Though the case brought by parents in the district will continue to move forward, District Judge J. Nicholas Ranjan stated he did not believe it will likely succeed as part of his reasoning for denying the injunction.
Ranjan, who serves in U.S. District Court’s Western District of Pennsylvania, said he did not feel there was enough evidence to suggest the school board did anything “procedurally inappropriate” when its members decided not to reconsider the district’s health and safety policy after multiple government agencies recommended universal mask wearing in schools, regardless of vaccination status.
He also said that he felt “it would harm the public interest” for him to overrule the decision of a democratically elected school board.
“I’m not accountable to the voters,” Ranjan said.
The district, along with Superintendent Michael Daniels, are being sued by a group of parents who claim the district’s optional mask policy infringes on the rights of their children, some of whom who are immunocompromised, to safely attend school.
Ranjan’s decision came after lengthy questioning of Daniels by Alex Saksen, the attorney representing the parents.
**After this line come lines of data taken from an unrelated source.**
(** ** C9: creating a milestone *)

(** C9. [createMilestone(description, fundAmount, votingDurationDays)]
    checks, in this order, and fails with
    - [NotOwner] when the caller is not the owner;
    - [EmptyDescription] when the description is empty;
    - [InvalidMilestoneAmount] when [fundAmount] is zero or exceeds the
      balance held by the contract;
    - [InvalidMilestone], the error the contract uses for an invalid voting
      duration, when [votingDurationDays] is zero.
    When it returns it has appended one milestone, in state Voting, with
    [voteDeadline = block.timestamp + votingDurationDays * 1 days], zero
    tallies and [fundsReleased = false], and changed nothing else; it does
    return when the checks pass and the vote deadline fits in a
    [uint256]. *)
Theorem createMilestone_spec d a n e s :
  let created :=
    mkMilestone d a (block_timestamp e + n * days) 0 0 false false true in
  (msg_sender e ≠ owner s → createMilestone d a n e s = Revert NotOwner) ∧
  (msg_sender e = owner s → d = ""%string →
   createMilestone d a n e s = Revert EmptyDescription) ∧
  (msg_sender e = owner s → d ≠ ""%string → a = 0 ∨ balance s < a →
   createMilestone d a n e s = Revert InvalidMilestoneAmount) ∧
  (msg_sender e = owner s → d ≠ ""%string → a ≠ 0 → a <= balance s → n = 0 →
   createMilestone d a n e s = Revert InvalidMilestone) ∧
  (msg_sender e = owner s → d ≠ ""%string → a ≠ 0 → a <= balance s → n ≠ 0 →
   block_timestamp e + n * days <= MAX_UINT256 →
   createMilestone d a n e s = Ok (set_milestones s (milestones s ++ [created]))) ∧
  (∀ s', createMilestone d a n e s = Ok s' →
   s' = set_milestones s (milestones s ++ [created]) ∧
   milestones s' !! length (milestones s) = Some created ∧
   phase created = Voting ∧
   voteDeadline created = block_timestamp e + n * days ∧
   yesVotes created = 0 ∧ noVotes created = 0 ∧
   fundsReleased created = false).
Proof.
  intros created.
  assert (Hlen : d ≠ ""%string → (String.length d =? 0)%nat = false).
  { intros Hd. destruct d; [done|]. done. }
  split_and!.
  - intros Hne. unfold createMilestone, onlyOwner.
    by apply N.eqb_neq in Hne as ->.
  - intros Hown ->. unfold createMilestone, onlyOwner.
    by rewrite Hown, N.eqb_refl.
  - intros Hown Hd Hbad. unfold createMilestone, onlyOwner.
    rewrite Hown, N.eqb_refl. cbn [negb bind revert_if].
    rewrite (Hlen Hd). cbn [bind revert_if].
    assert ((a =? 0) || (balance s <? a) = true) as ->; [|done].
    apply orb_true_iff.
    destruct Hbad as [->|Hlt]; [by left | right; by apply N.ltb_lt].
  - intros Hown Hd Hpos Hheld ->. unfold createMilestone, onlyOwner.
    rewrite Hown, N.eqb_refl. cbn [negb bind revert_if].
    rewrite (Hlen Hd). cbn [bind revert_if].
    apply N.eqb_neq in Hpos as ->. apply N.ltb_ge in Hheld as ->. done.
  - intros Hown Hd Hpos Hheld Hn Hfit.
    unfold createMilestone, onlyOwner, checked_mul, checked_add.
    rewrite Hown, N.eqb_refl. cbn [negb bind revert_if].
    rewrite (Hlen Hd). cbn [bind revert_if].
    apply N.eqb_neq in Hpos as ->. apply N.ltb_ge in Hheld as ->.
    cbn [orb bind revert_if].
    apply N.eqb_neq in Hn as ->. cbn [bind revert_if].
    assert ((n * days <=? MAX_UINT256) = true) as ->
      by (apply N.leb_le; lia).
    cbn [bind]. by apply N.leb_le in Hfit as ->.
  - intros s' Hok. apply createMilestone_Ok in Hok as (_ & _ & _ & _ & _ & _ & ->).
    split_and!; try done.
    simpl. by rewrite lookup_app_r, Nat.sub_diag.
Qed.

(** * Further properties of the contract *)

(** ** The effect of each call that returns *)

Lemma execute_effect e c s s' :
  execute c e s = Ok s' →
  match c with
  | CReceive => False
  | CDonate =>
      block_timestamp e < deadline s ∧ msg_value e ≠ 0 ∧
      totalDonations s + msg_value e <= MAX_UINT256 ∧
      s' = set_ledger (receive_value e s)
             (<[msg_sender e := donationOf s (msg_sender e) + msg_value e]>
                (donations s))
             (totalDonations s + msg_value e)
  | CCreateMilestone d a n =>
      msg_sender e = owner s ∧
      s' = set_milestones s
             (milestones s ++
                [mkMilestone d a (block_timestamp e + n * days) 0 0
                   false false true])
  | CVoteOnMilestone i b =>
      ∃ m, milestones s !! N.to_nat i = Some m ∧
        donationOf s (msg_sender e) ≠ 0 ∧ votingActive m = true ∧
        block_timestamp e <= voteDeadline m ∧
        votedOn s i (msg_sender e) = false ∧
        s' = store_milestone
               (set_hasVoted s (<[(i, msg_sender e) := true]> (hasVoted s))) i
               (if b
                then set_yesVotes m (yesVotes m + donationOf s (msg_sender e))
                else set_noVotes m (noVotes m + donationOf s (msg_sender e)))
  | CFinalizeMilestoneVote i =>
      ∃ m, milestones s !! N.to_nat i = Some m ∧
        votingActive m = true ∧ voteDeadline m < block_timestamp e ∧
        s' = store_milestone s i
               (if noVotes m <? yesVotes m
                then set_approved (set_votingActive m false) true
                else set_votingActive m false)
  | CReleaseMilestoneFunds i =>
      ∃ m, milestones s !! N.to_nat i = Some m ∧
        msg_sender e = owner s ∧ approved m = true ∧
        fundsReleased m = false ∧ fundAmount m <= balance s ∧
        s' = set_balance (store_milestone s i (set_fundsReleased m true))
               (balance s - fundAmount m)
  | CPostUpdate t c =>
      msg_sender e = owner s ∧ t ≠ ""%string ∧
      s' = set_updates s
             (updates s ++ [mkCampaignUpdate t c (block_timestamp e)])
  | CWithdraw =>
      msg_sender e = owner s ∧ balance s ≠ 0 ∧ s' = set_balance s 0
  | CRefund =>
      deadline s <= block_timestamp e ∧
      totalDonations s < fundraisingGoal s ∧
      donationOf s (msg_sender e) ≠ 0 ∧
      donationOf s (msg_sender e) <= totalDonations s ∧
      donationOf s (msg_sender e) <= balance s ∧
      s' = set_balance
             (set_ledger s (<[msg_sender e := 0]> (donations s))
                (totalDonations s - donationOf s (msg_sender e)))
             (balance s - donationOf s (msg_sender e))
  | CEndCampaign =>
      msg_sender e = owner s ∧ s' = set_campaignActive s false
  end.
Proof.
  intros Hrun.
  destruct c; cbn [execute] in Hrun; unfold payable in Hrun;
    [ | | unfold nonpayable in Hrun; apply revert_if_Ok in Hrun as [_ Hrun] ..].
  - discriminate.
  - apply donate_Ok in Hrun as (? & ? & ? & ? & ->). done.
  - apply createMilestone_Ok in Hrun as (? & _ & _ & _ & _ & _ & ->). done.
  - apply voteOnMilestone_Ok in Hrun as (m & ? & ? & ? & ? & ? & _ & ->).
    exists m. done.
  - apply finalizeMilestoneVote_Ok in Hrun as (m & ? & ? & ? & _ & ->).
    exists m. done.
  - apply releaseMilestoneFunds_Ok in Hrun as (m & ? & ? & ? & ? & ? & _ & ->).
    exists m. done.
  - unfold postUpdate, onlyOwner in Hrun. peel Hrun. arith.
    apply Nat.eqb_neq in Hcheck0. injection Hrun as <-.
    split_and!; [done | | done]. by intros ->.
  - apply withdraw_Ok in Hrun as (? & _ & ? & _ & ->). done.
  - apply refund_Ok in Hrun as (? & ? & ? & ? & ? & _ & ->). done.
  - apply endCampaign_Ok in Hrun as [? ->]. done.
Qed.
Saksen argued that the district failed to follow its own health and safety policy the school board adopted at a June 24 meeting when it did not reconsider mandating masks when the Centers for Disease Control and Pennsylvania Department of Health recommended universal masking in schools earlier this month.
On the witness stand, Daniels said the district was not obligated to mandate masks because state and federal agencies were only recommending universal mask wearing, and the school district is doing the same.
Following the hearing, Saksen said he was disappointed in the judge’s ruling, and that the optional mask policy will result in more sick students.
“This is one of the circumstances where nothing would make me happier than to be wrong,” Saksen said.
Attorney Joseph Cavrich, representing Canon-McMillan, asked the judge to dismiss the case. Though that did not occur, he said the judge made the right decision in not granting the restraining order.
“This is a tough situation that we’re dealing with,” Cavrich said. “We have parents who have legitimate questions and concerns on both sides of the aisle. It’s our job as attorneys to make sure that our clients are following the law, and the Canon-McMillan School District did so in this case.”